Als stellvertretender Vorstand der Windreich AG sammelt Döring derzeit Kapital für den Windpark Global Tech I, mit dem mehrere kommunale Energieversorger aus Süddeutschland in das windige Geschäft auf der Nordsee einsteigen wollen. Für mindestens ein Drittel der Parkkosten müsse Eigenkapital vorhanden sein, fordert Döring: "Das ist ganz wichtig für die Glaubwürdigkeit der noch jungen Branche." Dennoch trauen die Banken dem neuen Markt nicht so recht. Um ihre Bedenken zu zerstreuen, will Bundesumweltminister Norbert Röttgen Bundesbürgschaften in Milliardenhöhe bereitstellen lassen. Windpark-Betreibern der ersten Stunde winkt zudem der so genannte Sprinterbonus. Bis 2015 realisierte Windparks erhalten zwölf Jahre lang 15 Cent garantierter Einspeisevergütung pro Kilowattstunde, für später realisierte Parks gibt es nur noch 12 Cent.
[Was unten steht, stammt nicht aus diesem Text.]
(** The two copies, on a disk where the new datadirs are not there. *)
Lemma installed f fs :
  working → not_nested f → wf fs → fs !! t1 f = Some Directory → fs !! t2 f = Some Directory →
  fs !! v1 f = None → fs !! ocean f = None → fs !! Dir (v1 f) = Some Directory → fs !! Dir (ocean f) = Some Directory →
  ocean f ≠ [] →
  ∃ fs1 fs2, copyDir env (t1 f) (v1 f) fs = (fs1, Ret ()) ∧ copyDir env (t2 f) (ocean f) fs1 = (fs2, Ret ()) ∧
    (∀ q, fs2 !! (v1 f ++ q) = fs !! (t1 f ++ q)) ∧ (∀ q, fs2 !! (ocean f ++ q) = fs !! (t2 f ++ q)) ∧
    (∀ p, ¬ under (v1 f) p → ¬ under (ocean f) p → fs2 !! p = fs !! p).
Proof.
  intros (M & C & _) [NN VO] W D1 D2 N1 N2 P1 P2 ne. rewrite !Forall_cons in NN.
  destruct NN as ((A10 & A11 & A12 & _) & (A20 & A21 & A22 & _) & _).
  destruct (copyDir_in env (t1 f) (v1 f) fs) as (fs1 & E1 & W1 & V1 & K1); auto.
  assert (¬ under (v1 f) (ocean f)) as nO by apply VO.
  destruct (copyDir_in env (t2 f) (ocean f) fs1) as (fs2 & E2 & W2 & V2 & K2); auto.
  - rewrite K1; [done|]. apply A21.
  - by rewrite K1.
  - rewrite K1; [done|]. intros U. apply nO. eapply under_trans; [done|apply under_Dir].
  - exists fs1, fs2. split_and!; try done.
    + intros q. rewrite K2, V1; [done|]. eapply (apart_below (v1 f)); [done|apply under_app].
    + intros q. rewrite V2, K1; [done|]. eapply (apart_below (t2 f)); [done|apply under_app].
    + intros p U1 U2. by rewrite K2, K1.
Qed.

(** when the new datadirs have been prepared and the disk refuses nothing, the
    migration ends well: the new datadirs are what was prepared, nothing is left of the old
    datadir or of the temporary ones, and everything else on the disk is as it was; the
    compressed archive of the old datadir, which has everything that was in it, is in the new
    one unless no backup was asked for. *)
Theorem migration_installs (f : Flags) s s1 :
  wf (ms_disk s) → working → not_nested f → fl_password f ≠ ""%string →
  ms_disk s !! Dir (ocean f) = Some Directory → ¬ under (v0 f) (Dir (ocean f)) →
  prepare_ f s = (s1, Ret ()) →
  ∃ s', Migrate_ f s = (s', Ret ()) ∧ ms_db s' = ms_db s1 ∧
    (∀ q, ms_disk s' !! (v1 f ++ q) = ms_disk s1 !! (t1 f ++ q)) ∧
    (∀ q, ms_disk s' !! (ocean f ++ q) = ms_disk s1 !! (t2 f ++ q)) ∧
    (∀ p, under (t1 f) p ∨ under (t2 f) p ∨ under (v0 f) p ∧ ¬ under (v1 f) p → ms_disk s' !! p = None) ∧
    (∀ p g, Forall (λ d, ¬ under d p) [t1 f; t2 f; v0 f] → ms_disk s !! p = Some g → ms_disk s' !! p = Some g) ∧
    (fl_noBackup f = false → ToLower (Base (v0 f)) = Base (v0 f) →
     ∃ fs0, (∀ p g, under (v0 f) p → ms_disk s !! p = Some g → fs0 !! p = Some g) ∧
       ms_disk s' !! archive (v0 f) (v1 f) = Some (Regular (fe_gzip env (fe_tar env (archived fs0 (v0 f)))) 420)).
Proof.
  intros W Wk NN pw PO nO P. destruct Wk as (M & C & RA).
  destruct (before_install f s s1 W NN P (RA _)) as (D1 & D2 & N1 & N2 & P1 & L1 & L2 & K).
  set (fs := RemoveAll env (v0 f) (ms_disk s1)) in *.
  destruct (prepared_dirs f s s1 P W) as (_ & _ & Ws1).
  destruct (prepare_Ret f s s1 P W) as ([g0 X] & V & O & s0 & Mg & Db & Ar).
  assert (ocean f ≠ []) as One by (intros e; rewrite e in *; simpl in *; congruence).
  pose proof NN as NN'. destruct NN' as [F VO]. rewrite !Forall_cons in F. destruct F as ((A10 & A11 & A12 & _) & (A20 & A21 & A22 & _) & _).
  assert (¬ temporary f (Dir (ocean f))) as nT.
  { intros [[U _]|[U _]]; [apply (proj1 A12)|apply (proj1 A22)]; (eapply under_trans; [done|apply under_Dir]). }
  assert (wf fs) as Wfs by (unfold fs, RemoveAll; rewrite RA; by apply wf_filter).
  destruct (installed f fs) as (fs1 & fs2 & E1 & E2 & V1 & V2 & Oth); auto; [done|].
  assert (∀ p, RemoveAll env (t2 f) (RemoveAll env (t1 f) fs2) !! p =
               if decide (under (t2 f) p) then None else if decide (under (t1 f) p) then None else fs2 !! p) as L
    by (intros p; by rewrite !removed).
  assert (∀ d q, apart (t1 f) d → apart (t2 f) d → RemoveAll env (t2 f) (RemoveAll env (t1 f) fs2) !! (d ++ q) = fs2 !! (d ++ q)) as L'.
  { intros d q B1 B2. rewrite L, !decide_False; [done|..]; eapply (apart_below d); try apply under_app; by apply apart_sym. }
  eexists. split.
  { unfold Migrate. rewrite bool_decide_eq_false_2 by done. unfold deferred, mbind, action_bind. rewrite P.
    unfold install, remove, on_disk, mbind, action_bind. cbn [ms_disk ms_db]. fold fs. rewrite E1. cbn [ms_disk ms_db].
    rewrite E2. reflexivity. }
  cbn [ms_disk ms_db]. split_and!; [done|..].
  - intros q. by rewrite L', V1, L1.
  - intros q. by rewrite L', V2, L2.
  - intros p U. rewrite L. repeat case_decide; [done..|]. destruct U as [?|[?|[U0 U1]]]; [done..|].
    rewrite Oth; [|done|intros U; destruct (under_comparable _ _ _ U0 U) as [U'|U']].
    + unfold fs. by rewrite removed, decide_True.
    + destruct (decide (v0 f = ocean f)) as [e|ne]; [congruence|]. by apply nO, under_parent.
    + destruct (ancestors_present _ _ _ _ W X U') as [e|E]; congruence.
  - intros p g F G. rewrite !Forall_cons in F. destruct F as (F1 & F2 & F0 & _). rewrite L, !decide_False by done.
    rewrite Oth; [apply K; [done| |done]; by intros [[? _]|[? _]]|..].
    + intros U. destruct V as [V|V]; [by rewrite V in U|]. destruct (ancestors_present _ _ _ _ W G U) as [e|E]; congruence.
    + intros U. destruct (ancestors_present _ _ _ _ W G U) as [e|E]; congruence.
  - intros nb low. exists (ms_disk s0). rewrite nb in Ar. split.
    + intros p g U G. destruct (safe_migrate f s W) as (_ & K0 & _). rewrite Mg in K0. apply K0; [|done].
      intros [[U' _]|[U' _]]; [apply (apart_below _ _ _ A10 U' U)|apply (apart_below _ _ _ A20 U' U)].
    + apply archive_made in Ar; [|done]. unfold archive in *. by rewrite L', V1, L1.
Qed.
End migrated.

(** * Examples *)
Module MigrationFilesExamples.
Definition env : FsEnv := {| fe_MkdirAll := λ _, true; fe_Create := λ _, true; fe_Open := λ _, true; fe_RemoveAll := λ _, true;
  fe_tar := λ l, [Z.of_nat (length l)]; fe_gzip := λ b, b |}.
(** No file can be made under the directory of the new daemon. *)
Definition full : FsEnv := {| fe_MkdirAll := λ _, true; fe_Create := λ p, bool_decide (¬ under ["home"; "op"; "tdex"]%string p);
  fe_Open := λ _, true; fe_RemoveAll := λ _, true; fe_tar := λ l, [Z.of_nat (length l)]; fe_gzip := λ b, b |}.
Definition d0 : disk := list_to_map [
  ([], Directory); (["home"], Directory); (["home"; "op"], Directory); (["home"; "op"; "notes"], Regular [7] 420);
  (["home"; "op"; "tdex"], Directory); (["home"; "op"; "tdex"; "db"], Directory); (["home"; "op"; "tdex"; "db"; "main"], Directory);
  (["home"; "op"; "tdex"; "db"; "main"; "000001.vlog"], Regular [1; 2; 3] 384);
  (["home"; "op"; "tdex"; "db"; "macaroons.db"], Regular [5] 384); (["home"; "op"; "tdex"; "macaroons"], Directory);
  (["home"; "op"; "tdex"; "macaroons"; "admin.macaroon"], Regular [6] 384)]%string.
Definition s0 : State (S := ()) := {| ms_disk := d0; ms_db := () |}.
Definition v : V0.Vault := {| V0.va_EncryptedMnemonic := "e"; V0.va_PassphraseHash := [1]; V0.va_Accounts := ∅;
  V0.va_AccountAndKeyByAddress := ∅; V0.va_Network := "regtest" |}.
Definition done_ : string → action () error () := λ _, mret ().
Definition f : Flags := {| fl_password := "pw"; fl_v0 := "/home/op/tdex"; fl_v1 := "/home/op/tdex"; fl_ocean := "/home/op/oceand"; fl_noBackup := false |}.
Definition run (env : FsEnv) (pw : string) (f : Flags) :=
  Migrate env (Ret v) (λ _ p, String.eqb p pw) done_ done_ (λ p, p) f s0.

(** [wf], decided. *)
Definition is_dir (fs : disk) (p : path) : bool := match fs !! p with Some Directory => true | _ => false end.
Definition wfb (fs : disk) : bool :=
  forallb (λ kv, negb (unreadable kv.2) && (bool_decide (kv.1 = []) || is_dir fs (Dir kv.1))) (map_to_list fs).
Lemma wfb_wf fs : wfb fs = true → wf fs.
Proof.
  unfold wfb. rewrite forallb_forall. intros K p g L%elem_of_map_to_list%list_elem_of_In%K. cbn [fst snd] in L.
  apply andb_true_iff in L as [A B]. split; [by intros ->|]. intros ne. rewrite bool_decide_eq_false_2 in B by done.
  cbn [orb] in B. unfold is_dir in B. by destruct (fs !! Dir p) as [[]|].
Qed.
Lemma d0_wf : wf d0. Proof. apply wfb_wf. vm_compute. reflexivity. Qed.
Definition no_files (fs : disk) (dir : path) : bool :=
  forallb (λ kv, negb (bool_decide (under dir kv.1)) || match kv.2 with Directory => true | _ => false end) (map_to_list fs).
Definition nothing_in (fs : disk) (dir : path) : bool := forallb (λ kv, negb (bool_decide (under dir kv.1))) (map_to_list fs).
Abbreviation at_op := (λ l : list string, ["home"; "op"]%string ++ l).

Example migrated :
  let '(s, o) := run env "pw" f in
  (o, ms_disk s !! at_op ["tdex"; "tdex.tar.gz"]%string, ms_disk s !! at_op ["tdex"; "db"; "macaroons.db"]%string,
   ms_disk s !! at_op ["oceand"; "regtest"; "db"; "wallet"]%string, ms_disk s !! at_op ["tdex"; "db"; "main"; "000001.vlog"]%string) =
  (Ret (), Some (Regular [10] 420), Some (Regular [5] 384), Some Directory, None).
Proof. vm_compute. reflexivity. Qed.
(** A disk that is full when the new datadir is copied: the old one, the archive of it and
    the new ones are lost. *)
Example full_disk_loses_everything :
  let '(s, o) := run full "pw" f in
  (o, no_files (ms_disk s) (at_op ["tdex"]%string),
   forallb (λ d, nothing_in (ms_disk s) (at_op [d])) [".tdex-daemon-tmp"; ".oceand-tmp"; "oceand"]%string) =
  (Err (Errorf "create"), true, true).
Proof. vm_compute. reflexivity. Qed.
(** A new datadir in the old one: the temporary ones go with the old one. *)
Definition nested : Flags := {| fl_password := "pw"; fl_v0 := "/home/op/tdex"; fl_v1 := "/home/op/tdex/v1"; fl_ocean := "/home/op/oceand"; fl_noBackup := false |}.
Example nested_loses_everything :
  let '(s, o) := run env "pw" nested in
  (o, forallb (λ d, nothing_in (ms_disk s) (at_op [d])) ["tdex"; "oceand"]%string) = (Err (Errorf "stat"), true).
Proof. vm_compute. reflexivity. Qed.

Abbreviation prepared env pw := (prepare env (Ret v) (λ _ p, String.eqb p pw) done_ done_ (λ p, p) f s0).
Ltac not_under := match goal with |- ¬ ?P => apply (bool_decide_eq_false_1 P); vm_compute; reflexivity end.
Lemma failed_migration_keeps_witness :
  (run env "other" f).2 = Err (Errorf "error while migrating domains: %s") ∧
  ms_disk (run env "other" f).1 !! at_op ["tdex"; "db"; "main"; "000001.vlog"]%string = Some (Regular [1; 2; 3] 384).
Proof.
  assert ((prepared env "other").2 = Err (Errorf "error while migrating domains: %s")) as P by (vm_compute; reflexivity).
  pose proof (failed_migration_keeps env (Ret v) (λ _ p, String.eqb p "other") done_ done_ (λ p, p) f s0
    (prepared env "other").1 (prepared env "other").2 d0_wf eq_refl eq_refl) as K.
  destruct K as (s' & E & K & _); [split; not_under..|done| | |].
  { apply surjective_pairing. }
  { by rewrite P. }
  unfold run. rewrite E. split; [done|]. apply K; [by exists ["db"; "main"; "000001.vlog"]%string|vm_compute; reflexivity].
Defined.
Lemma migration_installs_witness :
  (run env "pw" f).2 = Ret () ∧
  ms_disk (run env "pw" f).1 !! at_op ["notes"]%string = Some (Regular [7] 420).
Proof.
  assert ((prepared env "pw").2 = Ret ()) as P by (vm_compute; reflexivity).
  destruct (migration_installs env (Ret v) (λ _ p, String.eqb p "pw") done_ done_ (λ p, p) f s0 (prepared env "pw").1 d0_wf)
    as (s' & E & _ & _ & _ & _ & K & _).
  - split; [|split]; intros p; reflexivity.
  - split; [repeat constructor|constructor]; not_under.
  - discriminate.
  - vm_compute. reflexivity.
  - not_under.
  - rewrite <- P. apply surjective_pairing.
  - unfold run. rewrite E. split; [done|]. apply K; [|vm_compute; reflexivity].
    repeat constructor; not_under.
Defined.
End MigrationFilesExamples.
Unabhängig vom Einsatz an Land oder auf See gelten Windkraft-Anlagen als Exportschlager auf einem Wachstumsmarkt - besonders China legt hier stark zu. Deutschland sei führend in der Entwicklung, argumentiert Röttgen: "Wir dürfen nicht den Fehler wie bei anderen Entwicklungen machen und anderen das Geschäft überlassen."

Wie groß der Kuchen ist, haben die US-Wissenschaftler Mark Z. Jacobsen und Mark A. Delucchi ausgerechnet: Um 51 Prozent des weltweiten Energiebedarfes zu decken, wären 3,8 Millionen Windkraftanlagen jener Größenordnung erforderlich, von denen bislang nicht einmal 20 in Nord- und Ostsee stehen.